(* ===== verification/StateMachine.v ===== *)
(** * raft/state_machine.h: the interface of replicated state machines

    [RaftNode] is written against this interface.  [restore] replaces the whole
    state, so it takes the bytes only; both [apply] and [restore] decode bytes
    and can throw. *)
From stdpp Require Import base tactics list gmap numbers strings.
From Stdlib Require Import Ascii NArith Lia.
From S2P Require Import Prelude.

Class StateMachine (S : Type) := {
  sm_apply : bytes -> N -> S -> outcome (S * bytes);
  sm_snapshot : S -> bytes;
  sm_restore : bytes -> outcome S
}.

(** What an implementation promises to the consensus layer: a state within the
    limits of the snapshot format is read back from its own snapshot. *)
Class StateMachineLaws (S : Type) `{StateMachine S} := {
  sm_ok : S -> Prop;
  sm_restore_snapshot : forall s, sm_ok s -> sm_restore (sm_snapshot s) = Ok s
}.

What to produce:
Reproduce the line that contains "(** What an" and each line after it through the last line of the entries above, exactly; leave out all earlier lines.

Expected answer:
(** What an implementation promises to the consensus layer: a state within the
    limits of the snapshot format is read back from its own snapshot. *)
Class StateMachineLaws (S : Type) `{StateMachine S} := {
  sm_ok : S -> Prop;
  sm_restore_snapshot : forall s, sm_ok s -> sm_restore (sm_snapshot s) = Ok s
}.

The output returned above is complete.